Saved entries:
(** The resource graph of a configuration that supplies every field. *)
Definition graph (d : Data.t) : Engine :=
  registered (Some (KubeVars.supplied d)).

(** The configuration of Pulumi.dev.yaml. *)
Definition devConfig : Data.t :=
  {| Data.isSingleNode := true;
     Data.dataStorePassword := "helloworld";
     Data.frontendPort := 3000;
     Data.usersPort := 8083;
     Data.catalogPort := 8082;
     Data.orderPort := 6000;
     Data.cartPort := 5000;
     Data.paymentPort := 9000;
     Data.frontendNodeport := 30430;
     Data.posNodeport := 30431 |}.

(* ------------------------------------------------------------------------- *)
(** ** Reading a resource graph *)

(** The resources of one kind, in registration order, each with its
    argument object. *)
Definition secretsOf (g : Engine) : list (Resource.t * Secret.t) :=
  flat_map (fun r => match Resource.args r with
                     | SecretArgs a => [(r, a)]
                     | _ => []
                     end) g.

Definition configMapsOf (g : Engine) : list (Resource.t * ConfigMap.t) :=
  flat_map (fun r => match Resource.args r with
                     | ConfigMapArgs a => [(r, a)]
                     | _ => []
                     end) g.

Definition deploymentsOf (g : Engine) : list (Resource.t * Deployment.t) :=
  flat_map (fun r => match Resource.args r with
                     | DeploymentArgs a => [(r, a)]
                     | _ => []
                     end) g.

Definition servicesOf (g : Engine) : list (Resource.t * Service.t) :=
  flat_map (fun r => match Resource.args r with
                     | ServiceArgs a => [(r, a)]
                     | _ => []
                     end) g.

Definition Kind_eqb (a b : Kind) : bool :=
  match a, b with
  | KSecret, KSecret | KConfigMap, KConfigMap | KDeployment, KDeployment
  | KService, KService | KComponent, KComponent => true
  | _, _ => false
  end.

Definition Ref_eqb (a b : Ref) : bool :=
  Kind_eqb (fst a) (fst b) && String.eqb (snd a) (snd b).

(** The resource object a reference stands for. *)
Definition lookup (g : Engine) (x : Ref) : option Resource.t :=
  find (fun r => Ref_eqb (Resource.ref r) x) g.

Definition deploymentAt (g : Engine) (x : Ref) : option Deployment.t :=
  match lookup g x with
  | Some r => match Resource.args r with
              | DeploymentArgs w => Some w
              | _ => None
              end
  | None => None
  end.

(** Kubernetes names and labels. *)
Definition serviceName (s : Service.t) : string :=
  ObjectMeta.name (Service.metadata s).

Definition workloadName (w : Deployment.t) : string :=
  ObjectMeta.name (Deployment.metadata w).

Definition secretName (s : Secret.t) : string :=
  ObjectMeta.name (Secret.metadata s).

Definition configMapName (c : ConfigMap.t) : string :=
  ObjectMeta.name (ConfigMap.metadata c).

(** The labels a workload puts on its pods: [spec.template.metadata.labels]. *)
Definition podLabels (w : Deployment.t) : Labels :=
  PodTemplate.labels (DeploymentSpec.template (Deployment.spec w)).

Definition selector (s : Service.t) : Labels :=
  ServiceSpec.selector (Service.spec s).

Definition containers (w : Deployment.t) : list Container.t :=
  PodSpec.containers (PodTemplate.spec (DeploymentSpec.template (Deployment.spec w))).

Definition volumes (w : Deployment.t) : list Volume.t :=
  PodSpec.volumes (PodTemplate.spec (DeploymentSpec.template (Deployment.spec w))).

(** The container ports a workload declares. *)
Definition containerPorts (w : Deployment.t) : list (option Z) :=
  map ContainerPort.containerPort (flat_map Container.ports (containers w)).

Definition servicePorts (s : Service.t) : list ServicePort.t :=
  ServiceSpec.ports (Service.spec s).

(** The Services with a given Kubernetes name. *)
Definition servicesNamed (name : string) (g : Engine) : list Service.t :=
  filter (fun s => String.eqb (serviceName s) name) (map snd (servicesOf g)).

Definition workloadsNamed (name : string) (g : Engine) : list Deployment.t :=
  filter (fun w => String.eqb (workloadName w) name) (map snd (deploymentsOf g)).

(** Label selection as Kubernetes does it: a non-empty selector selects the
    pods that carry each of its pairs. *)
Definition label_eqb (a b : string * string) : bool :=
  String.eqb (fst a) (fst b) && String.eqb (snd a) (snd b).

Definition selects (s : Service.t) (w : Deployment.t) : bool :=
  match selector s with
  | [] => false
  | sel => forallb (fun l => existsb (label_eqb l) (podLabels w)) sel
  end.

(** The names of the Secrets that the environment of a workload refers to. *)
Definition secretRefs (w : Deployment.t) : list string :=
  flat_map (fun e => match EnvVar.from e with
                     | EnvVar.secretKeyRef n _ => [n]
                     | EnvVar.value _ => []
                     end)
           (flat_map Container.env (containers w)).

(** The names of the ConfigMaps that a workload mounts. *)
Definition configMapRefs (w : Deployment.t) : list string :=
  flat_map (fun v => match Volume.from v with
                     | Volume.configMap n => [n]
                     | Volume.emptyDir => []
                     end)
           (volumes w).

(** Explicit ordering.  [dependsOnEdge g a b]: the resource [a] of [g] lists
    [b] in its [dependsOn], so the engine creates [b] first.
    [createdAfter] is the order these edges generate. *)
Definition dependsOnEdge (g : Engine) (a b : Ref) : Prop :=
  exists r, In r g /\ Resource.ref r = a /\ In b (Resource.dependsOn r).

Inductive createdAfter (g : Engine) : Ref -> Ref -> Prop :=
| after_edge a b : dependsOnEdge g a b -> createdAfter g a b
| after_path a b c : dependsOnEdge g a b -> createdAfter g b c -> createdAfter g a c.

(** Submission order.  [position g x] is the index at which the resource
    [x] was registered; [registeredBefore g a b]: [a] was registered at an
    earlier index than [b]. *)
Fixpoint position (g : Engine) (x : Ref) : option nat :=
  match g with
  | [] => None
  | r :: g' => if Ref_eqb (Resource.ref r) x then Some O
               else option_map S (position g' x)
  end.

Definition registeredBefore (g : Engine) (a b : Ref) : Prop :=
  exists i j, position g a = Some i /\ position g b = Some j /\ (i < j)%nat.

(** The Secrets and ConfigMaps with a given Kubernetes name. *)
Definition secretsNamed (name : string) (g : Engine) : list (Resource.t * Secret.t) :=
  filter (fun rs => String.eqb (secretName (snd rs)) name) (secretsOf g).

Definition configMapsNamed (name : string) (g : Engine)
  : list (Resource.t * ConfigMap.t) :=
  filter (fun rc => String.eqb (configMapName (snd rc)) name) (configMapsOf g).

(** The exposure of a Service: its [type] and the [nodePort] of each of its
    port entries. *)
Definition exposure (s : Service.t) : option string * list (option Z) :=
  (ServiceSpec.type (Service.spec s), map ServicePort.nodePort (servicePorts s)).

(* ------------------------------------------------------------------------- *)
(** ** The properties checked on a graph *)

(** The workloads that face the users of the shop, as opposed to their
    datastores. *)
Definition application : list string :=
  ["frontend"; "users"; "catalog"; "order"; "cart"; "payment"; "pos"].

Definition isApplication (w : Deployment.t) : bool :=
  existsb (String.eqb (workloadName w)) application.

Definition isPointOfSale (name : string) : bool := String.eqb name "pos".

(** The Services of a graph that select the pods of a workload. *)
Definition frontingServices (g : Engine) (w : Deployment.t) : list Service.t :=
  filter (fun s => selects s w) (map snd (servicesOf g)).

(** The container ports of the workload are the ports of the Service. *)
Definition portsAgree (w : Deployment.t) (s : Service.t) : Prop :=
  containerPorts w = map ServicePort.port (servicePorts s).

(** A Service depends on one resource, a workload of the graph, and its
    selector is the label set of that workload's pods. *)
Definition selectorMatchesTarget (g : Engine) (rs : Resource.t * Service.t) : Prop :=
  exists target w,
    Resource.dependsOn (fst rs) = [target] /\
    deploymentAt g target = Some w /\
    selector (snd rs) = podLabels w /\
    selects (snd rs) w = true.

(** Each ConfigMap a workload mounts is in the graph, once, and the workload
    lists it in its [dependsOn]. *)
Definition mountsAfterConfigMap (g : Engine) (rw : Resource.t * Deployment.t) : Prop :=
  Forall (fun n => exists rc,
              configMapsNamed n g = [rc] /\
              In (Resource.ref (fst rc)) (Resource.dependsOn (fst rw)))
         (configMapRefs (snd rw)).

(** A Service selects some workload of the graph, and lists every workload
    it selects in its [dependsOn]. *)
Definition afterFrontedWorkloads (g : Engine) (rs : Resource.t * Service.t) : Prop :=
  existsb (fun rw => selects (snd rs) (snd rw)) (deploymentsOf g) = true /\
  Forall (fun rw => selects (snd rs) (snd rw) = true ->
                    In (Resource.ref (fst rw)) (Resource.dependsOn (fst rs)))
         (deploymentsOf g).

(** Each Secret the environment of a workload refers to is in the graph,
    once, and an explicit ordering path leads from the workload to it. *)
Definition afterSecretsExplicitly (g : Engine) (rw : Resource.t * Deployment.t) : Prop :=
  Forall (fun n => exists rs,
              secretsNamed n g = [rs] /\
              createdAfter g (Resource.ref (fst rw)) (Resource.ref (fst rs)))
         (secretRefs (snd rw)).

Exercise prompt ▸ The response must consist of the lines above, from the first one through the line containing "(** The resource object", reproduced exactly.

Solution to this exercise ▸
(** The resource graph of a configuration that supplies every field. *)
Definition graph (d : Data.t) : Engine :=
  registered (Some (KubeVars.supplied d)).

(** The configuration of Pulumi.dev.yaml. *)
Definition devConfig : Data.t :=
  {| Data.isSingleNode := true;
     Data.dataStorePassword := "helloworld";
     Data.frontendPort := 3000;
     Data.usersPort := 8083;
     Data.catalogPort := 8082;
     Data.orderPort := 6000;
     Data.cartPort := 5000;
     Data.paymentPort := 9000;
     Data.frontendNodeport := 30430;
     Data.posNodeport := 30431 |}.

(* ------------------------------------------------------------------------- *)
(** ** Reading a resource graph *)

(** The resources of one kind, in registration order, each with its
    argument object. *)
Definition secretsOf (g : Engine) : list (Resource.t * Secret.t) :=
  flat_map (fun r => match Resource.args r with
                     | SecretArgs a => [(r, a)]
                     | _ => []
                     end) g.

Definition configMapsOf (g : Engine) : list (Resource.t * ConfigMap.t) :=
  flat_map (fun r => match Resource.args r with
                     | ConfigMapArgs a => [(r, a)]
                     | _ => []
                     end) g.

Definition deploymentsOf (g : Engine) : list (Resource.t * Deployment.t) :=
  flat_map (fun r => match Resource.args r with
                     | DeploymentArgs a => [(r, a)]
                     | _ => []
                     end) g.

Definition servicesOf (g : Engine) : list (Resource.t * Service.t) :=
  flat_map (fun r => match Resource.args r with
                     | ServiceArgs a => [(r, a)]
                     | _ => []
                     end) g.

Definition Kind_eqb (a b : Kind) : bool :=
  match a, b with
  | KSecret, KSecret | KConfigMap, KConfigMap | KDeployment, KDeployment
  | KService, KService | KComponent, KComponent => true
  | _, _ => false
  end.

Definition Ref_eqb (a b : Ref) : bool :=
  Kind_eqb (fst a) (fst b) && String.eqb (snd a) (snd b).

(** The resource object a reference stands for. *)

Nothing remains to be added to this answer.